### EXERCISE PROMPT
Once the line containing "Local Open Scope string_scope." has been written out, stop; until then, restate each line of the entries below word for word from the first.

### PROVIDED ENTRIES
(* ===== verification/Views.v ===== *)
(** * Views: what a user names and where it is (internal/dataset)

    A reference is a dataset, a version and an object; the object view serves it at
    a key, the file view at a path under the root of an export, and a backend at the
    address of whatever version its bytes are placed in. *)

From S2P Require Import Prelude GoStrings GoPath Backend.

Local Open Scope string_scope.

(** ** References (address.go) *)

Record Ref : Type := mkRef {
  RDataset : string;
  RVersion : string;
  RObject : string;
}.
#[global] Instance Ref_eq_dec : EqDecision Ref.
Proof. solve_decision. Defined.

Inductive RefErr : Type := ErrEmpty | ErrSeparator | ErrNoResolver | ErrUnknown | ErrNotUnderRoot.

Definition Validate (r : Ref) : option RefErr :=
  if (RDataset r =? "") || (RVersion r =? "") || (RObject r =? "") then Some ErrEmpty
  else if Contains "/" (RDataset r) || Contains "/" (RVersion r) then Some ErrSeparator
  else None.

Definition Ref_String (r : Ref) : string := RDataset r +:+ "/" +:+ RVersion r +:+ "/" +:+ RObject r.

Record Placement : Type := mkPlacement {
  PDataset : string;
  PVersion : string;
}.
Definition Resolver : Type := string -> string -> option Placement.

(** [Backend]; there may be no resolver. *)
Definition Address (r : Ref) (res : option Resolver) : result RefErr string :=
  match Validate r with
  | Some e => Err e
  | None =>
      match res with
      | None => Err ErrNoResolver
      | Some res =>
          match res (RDataset r) (RVersion r) with
          | None => Err ErrUnknown
          | Some p => Ok (PDataset p +:+ "/" +:+ PVersion p +:+ "/" +:+ RObject r)
          end
      end
  end.

(** ** Views (views.go) *)

Definition FilePath (root : string) (r : Ref) : string := path_Join [root; RDataset r; RVersion r; RObject r].
Definition ObjectKey (r : Ref) : string := Ref_String r.

(** [strings.SplitN] in three. *)
Definition split3 (s : string) : option (string * string * string) :=
  let '(a, rest, f) := Cut slash s in
  if f then let '(b, o, f) := Cut slash rest in if f then Some (a, b, o) else None else None.

Definition ParseObjectKey (key : string) : result RefErr Ref :=
  match split3 (TrimPrefix "/" key) with
  | None => Err ErrEmpty
  | Some (a, b, o) => let r := mkRef a b o in match Validate r with Some e => Err e | None => Ok r end
  end.

Definition ParseFilePath (root p : string) : result RefErr Ref :=
  let clean := Clean p in
  let cleanRoot := Clean root in
  if negb (cleanRoot =? ".") && negb (cleanRoot =? "/") then
    match CutPrefix (cleanRoot +:+ "/") clean with
    | None => Err ErrNotUnderRoot
    | Some rest => ParseObjectKey rest
    end
  else ParseObjectKey clean.

(** ** Cloning (clone.go) *)

Inductive CloneErr : Type := ErrNoBackend | ErrSnapshotOnly | ErrNeither.
Definition CanClone {D} `{Driver D} (b : option (Backend D)) : option CloneErr :=
  match b with
  | None => Some ErrNoBackend
  | Some b =>
      if Supports CloneCap b then None
      else if Supports Snapshot b then Some ErrSnapshotOnly
      else Some ErrNeither
  end.

(** ** Lemmas *)

Lemma Contains_slash s : Contains "/" s = has_byte slash s.
Proof.
  induction s as [|c s IH]; [done|]. cbn [Contains has_byte]. rewrite IH. unfold HasPrefix. cbn [CutPrefix].
  rewrite (Ascii.eqb_sym slash c). destruct (Ascii.eqb c slash); [by destruct s|done].
Qed.

Record valid (r : Ref) : Prop := {
  v_dataset : RDataset r <> "" /\ has_byte slash (RDataset r) = false;
  v_version : RVersion r <> "" /\ has_byte slash (RVersion r) = false;
  v_object : RObject r <> "";
}.
Lemma Validate_valid r : Validate r = None <-> valid r.
Proof.
  unfold Validate. rewrite !Contains_slash. destruct (String.eqb_spec (RDataset r) ""), (String.eqb_spec (RVersion r) ""),
    (String.eqb_spec (RObject r) ""), (has_byte slash (RDataset r)) eqn:E1, (has_byte slash (RVersion r)) eqn:E2; simpl;
    (split; [intros X; try discriminate X; by split|intros [[] [] ?]; congruence]).
Qed.

(** A key is read back in its three parts. *)
Lemma split3_String r : valid r -> split3 (Ref_String r) = Some (RDataset r, RVersion r, RObject r).
Proof.
  intros [[_ D] [_ V] _]. unfold split3. change (Ref_String r) with (RDataset r +:+ String slash (RVersion r +:+ String slash (RObject r))).
  by rewrite (Cut_found _ _ _ D), (Cut_found _ _ _ V).
Qed.

Lemma TrimPrefix_String r : valid r -> TrimPrefix "/" (Ref_String r) = Ref_String r.
Proof.
  intros [[Ne D] _ _]. unfold TrimPrefix. destruct (CutPrefix "/" (Ref_String r)) as [x|] eqn:E; [|done].
  apply CutPrefix_Some in E. unfold Ref_String in E. destruct (RDataset r) as [|c s]; [done|].
  injection E as -> _. discriminate D.
Qed.

Lemma ParseObjectKey_String r : valid r -> ParseObjectKey (Ref_String r) = Ok r.
Proof.
  intros V. unfold ParseObjectKey. rewrite TrimPrefix_String, split3_String by done. cbv zeta.
  assert (mkRef (RDataset r) (RVersion r) (RObject r) = r) as -> by by destruct r. by rewrite (proj2 (Validate_valid _) V).
Qed.

Lemma ParseObjectKey_Ok k r : ParseObjectKey k = Ok r -> valid r /\ Ref_String r = TrimPrefix "/" k.
Proof.
  unfold ParseObjectKey, split3. destruct (Cut slash (TrimPrefix "/" k)) as [[a rest] f] eqn:C1. destruct f; [|done].
  destruct (Cut slash rest) as [[b o] f] eqn:C2. destruct f; [|done]. cbv beta iota zeta.
  destruct (Validate (mkRef a b o)) eqn:V; [done|]. intros [= <-]. split; [by apply Validate_valid|].
  apply Cut_spec in C1 as [_ ->], C2 as [_ ->]. done.
Qed.

(** *** Paths *)

Definition plain_path (s : string) : bool := forallb plain_segment (Split slash s).
(** The path of segments from the root. *)
Definition path_of (l : list string) : string := "/" +:+ Join "/" l.

Lemma Clean_rooted s : Clean (String slash s) = clean_rooted (String slash s).
Proof. by destruct s. Qed.

Lemma Clean_path_of l : Forall (fun x => has_byte slash x = false) l -> forallb plain_segment l = true -> l <> [] ->
  Clean (path_of l) = path_of l.
Proof.
  intros N P Ne. unfold path_of at 1. change ("/" +:+ Join "/" l) with (String slash (Join "/" l)). rewrite Clean_rooted.
  unfold clean_rooted, path_of. f_equal. f_equal. change (Split "/" (String slash (Join "/" l))) with ("" :: Split slash (Join "/" l)). cbn [fold_left].
  rewrite (Split_Join slash) by done. by apply clean_plain.
Qed.

Lemma rooted_cons root : rooted root = true -> exists s, root = String slash s.
Proof.
  unfold rooted. destruct root as [|c s]; [discriminate|]. cbn [String.prefix].
  destruct (Ascii.ascii_dec slash c) as [<-|]; [eauto|discriminate].
Qed.

Lemma FilePath_segments root r : rooted root = true -> valid r -> plain_path (Ref_String r) = true ->
  FilePath root r = path_of (clean_segments root ++ Split slash (Ref_String r)).
Proof.
  intros [s ->]%rooted_cons V P. destruct (V) as [[D _] [V' _] O]. unfold FilePath, path_Join. simpl List.filter.
  rewrite (proj2 (String.eqb_neq _ _) D), (proj2 (String.eqb_neq _ _) V'), (proj2 (String.eqb_neq _ _) O). cbn [negb].
  change (Join "/" [String slash s; RDataset r; RVersion r; RObject r]) with (String slash s +:+ "/" +:+ Ref_String r).
  change (String slash s +:+ "/" +:+ Ref_String r) with (String slash (s +:+ "/" +:+ Ref_String r)). rewrite Clean_rooted.
  unfold clean_rooted, path_of. f_equal. f_equal. change (Split "/" (String slash (s +:+ "/" +:+ Ref_String r))) with (Split slash (String slash s +:+ String slash (Ref_String r))).
  rewrite Split_app, fold_left_app. by apply clean_plain.
Qed.

Lemma clean_segments_noslash s : Forall (fun x => has_byte slash x = false) (clean_segments s).
Proof.
  unfold clean_segments. pose proof (Split_segments slash s) as F. revert F. generalize (Split slash s). intros l F.
  assert (Forall (fun x => has_byte slash x = false) []) as G by constructor. revert G. generalize (@nil string).
  induction F as [|x l Hx F IH]; intros out G; [done|]. apply IH. unfold clean_step. destruct (_ || _); [done|].
  destruct (x =? ".."); [|apply Forall_app; split; [done|by constructor]].
  rewrite Forall_forall in *. intros y Hy. by apply G, removelast_elem.
Qed.


Lemma append_nil_r (x : string) : "/" +:+ x = "/" -> x = "".
Proof. by intros [=]. Qed.

Lemma Join_app sep a b : a <> [] -> b <> [] -> Join sep (a ++ b) = Join sep a +:+ sep +:+ Join sep b.
Proof.
  intros Na Nb. induction a as [|x [|y a] IH]; [done| |].
  - simpl. destruct b; [done|]. done.
  - change (Join sep ((x :: y :: a) ++ b)) with (x +:+ sep +:+ Join sep ((y :: a) ++ b)). rewrite IH by done.
    change (Join sep (x :: y :: a)) with (x +:+ sep +:+ Join sep (y :: a)). by rewrite <- !string_app_assoc.
Qed.

Lemma TrimPrefix_slash s : TrimPrefix "/" ("/" +:+ s) = s.
Proof. unfold TrimPrefix. by rewrite (proj2 (CutPrefix_Some "/" ("/" +:+ s) s) eq_refl). Qed.

(** What the file view serves is read back, and is under the root. *)
Lemma ParseFilePath_FilePath root r : rooted root = true -> valid r -> plain_path (Ref_String r) = true ->
  ParseFilePath root (FilePath root r) = Ok r /\
  exists rest, FilePath root r = path_of (clean_segments root) +:+ rest.
Proof.
  intros R V P. rewrite (FilePath_segments root r R V P). set (A := clean_segments root). set (B := Split slash (Ref_String r)).
  assert (B <> []) as Nb by apply Split_not_nil.
  assert (Join "/" B = Ref_String r) as JB by apply (Join_Split slash).
  assert (Clean (path_of (A ++ B)) = path_of (A ++ B)) as Cp.
  { apply Clean_path_of.
    - apply Forall_app. split; [apply clean_segments_noslash|apply Split_segments].
    - rewrite forallb_app. apply andb_true_intro. split; [|exact P]. apply forallb_forall. intros x Hx.
      apply (proj1 (Forall_forall _ _) (clean_segments_plain root)). by apply list_elem_of_In.
    - intros X. apply Nb. by destruct (app_eq_nil _ _ X). }
  assert (Clean root = path_of A) as Cr.
  { destruct (rooted_cons _ R) as [s E]. unfold A. rewrite E, Clean_rooted. done. }
  unfold ParseFilePath. rewrite Cp, Cr. pose proof (clean_segments_plain root) as PA.
  change (clean_segments root) with A in PA. clearbody A. destruct A as [|a A].
  - split; [|exists (Ref_String r); simpl; unfold path_of; by rewrite JB].
    simpl. unfold path_of. rewrite JB. unfold ParseObjectKey. rewrite TrimPrefix_slash.
    rewrite <- (TrimPrefix_String r V). by apply ParseObjectKey_String.
  - assert (path_of ((a :: A) ++ B) = (path_of (a :: A) +:+ "/") +:+ Ref_String r) as E.
    { unfold path_of. rewrite Join_app, JB by done. by rewrite <- !string_app_assoc. }
    rewrite E. split; [|exists ("/" +:+ Ref_String r); by rewrite <- string_app_assoc].
    rewrite (proj2 (CutPrefix_Some _ _ (Ref_String r)) eq_refl).
    rewrite (ParseObjectKey_String r V). apply Forall_cons in PA as [Pa _].
    assert (path_of (a :: A) <> "/") as N.
    { unfold path_of. intros X. apply append_nil_r in X. destruct a as [|x a]; [by vm_compute in Pa|].
      destruct A; discriminate X. }
    by rewrite (proj2 (String.eqb_neq _ _) N).
Qed.

(** Names a resolver may place a version under. *)
Definition sound_placements (res : Resolver) : Prop := forall d v p, res d v = Some p ->
  (PDataset p <> "" /\ has_byte slash (PDataset p) = false) /\ PVersion p <> "" /\ has_byte slash (PVersion p) = false.

Lemma Ref_String_inj r1 r2 : valid r1 -> valid r2 -> Ref_String r1 = Ref_String r2 -> r1 = r2.
Proof.
  intros V1 V2 E. apply (f_equal split3) in E. rewrite !split3_String in E by done. destruct r1, r2. simpl in E. congruence.
Qed.

(** C40: the two views and the name are one thing. A reference that is accepted is
    read back from the key it is served at, and what a key is read as is accepted
    and served at that key; two are served at one key only when they are the same.
    From the path under an export's absolute root it is read back too, and the path is
    under the root, when no part of the reference is empty, a dot or a dot-dot (with
    one it may lead out of the root: [dot_dot_escapes]). And, where a resolver places
    versions under names with no separator in them, two references are at one address
    of a backend exactly when their versions are placed together and they name one
    object. *)
Theorem views_agree :
  (forall r, Validate r = None -> ParseObjectKey (ObjectKey r) = Ok r) /\
  (forall k r, ParseObjectKey k = Ok r -> Validate r = None /\ ObjectKey r = TrimPrefix "/" k) /\
  (forall r1 r2, Validate r1 = None -> Validate r2 = None -> ObjectKey r1 = ObjectKey r2 -> r1 = r2) /\
  (forall root r, Validate r = None -> rooted root = true -> plain_path (ObjectKey r) = true ->
     ParseFilePath root (FilePath root r) = Ok r /\ exists rest, FilePath root r = Clean root +:+ rest) /\
  (forall res r1 r2 a1 a2, sound_placements res -> Address r1 (Some res) = Ok a1 -> Address r2 (Some res) = Ok a2 ->
     a1 = a2 <-> res (RDataset r1) (RVersion r1) = res (RDataset r2) (RVersion r2) /\ RObject r1 = RObject r2).
Proof.
  split_and!.
  - intros r V%Validate_valid. by apply ParseObjectKey_String.
  - intros k r [V E]%ParseObjectKey_Ok. by rewrite Validate_valid.
  - intros r1 r2 V1%Validate_valid V2%Validate_valid. by apply Ref_String_inj.
  - intros root r V%Validate_valid R P. destruct (ParseFilePath_FilePath root r R V P) as [E U]. split; [done|].
    destruct (rooted_cons _ R) as [s ->]. by rewrite Clean_rooted.
  - intros res r1 r2 a1 a2 S. unfold Address. destruct (Validate r1) eqn:V1; [done|]. destruct (Validate r2) eqn:V2; [done|].
    apply Validate_valid in V1, V2. destruct (res (RDataset r1) _) as [p1|] eqn:E1; [|done]. destruct (res (RDataset r2) _) as [p2|] eqn:E2; [|done].
    intros [= <-] [= <-]. split; [|by intros [[= ->] ->]]. intros E.
    assert (mkRef (PDataset p1) (PVersion p1) (RObject r1) = mkRef (PDataset p2) (PVersion p2) (RObject r2)) as [= ? ? ?].
    { apply Ref_String_inj; [..|exact E]; (split; [apply (S _ _ _ E1)||apply (S _ _ _ E2)..|apply V1||apply V2]). }
    split; [|done]. destruct p1, p2. simpl in *. congruence.
Qed.

Lemma views_agree_witness :
  ParseObjectKey (ObjectKey (mkRef "imagenet" "v17" "train/shard-0")) = Ok (mkRef "imagenet" "v17" "train/shard-0") /\
  ParseFilePath "/export//data/" (FilePath "/export//data/" (mkRef "imagenet" "v17" "train/shard-0"))
    = Ok (mkRef "imagenet" "v17" "train/shard-0").
Proof.
  destruct views_agree as (K & _ & _ & F & _). split; [apply K; reflexivity|].
  apply (F "/export//data/" (mkRef "imagenet" "v17" "train/shard-0")); vm_compute; reflexivity.
Defined.

(** A dataset may be called dot-dot, and its path is then outside the export. *)
Example dot_dot_escapes :
  Validate (mkRef ".." "etc" "passwd") = None /\ FilePath "/export" (mkRef ".." "etc" "passwd") = "/etc/passwd" /\
  ParseFilePath "/export" "/etc/passwd" = Err ErrNotUnderRoot.
Proof. vm_compute. split_and!; reflexivity. Qed.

### ANSWER BELOW
(* ===== verification/Views.v ===== *)
(** * Views: what a user names and where it is (internal/dataset)

    A reference is a dataset, a version and an object; the object view serves it at
    a key, the file view at a path under the root of an export, and a backend at the
    address of whatever version its bytes are placed in. *)

From S2P Require Import Prelude GoStrings GoPath Backend.

Local Open Scope string_scope.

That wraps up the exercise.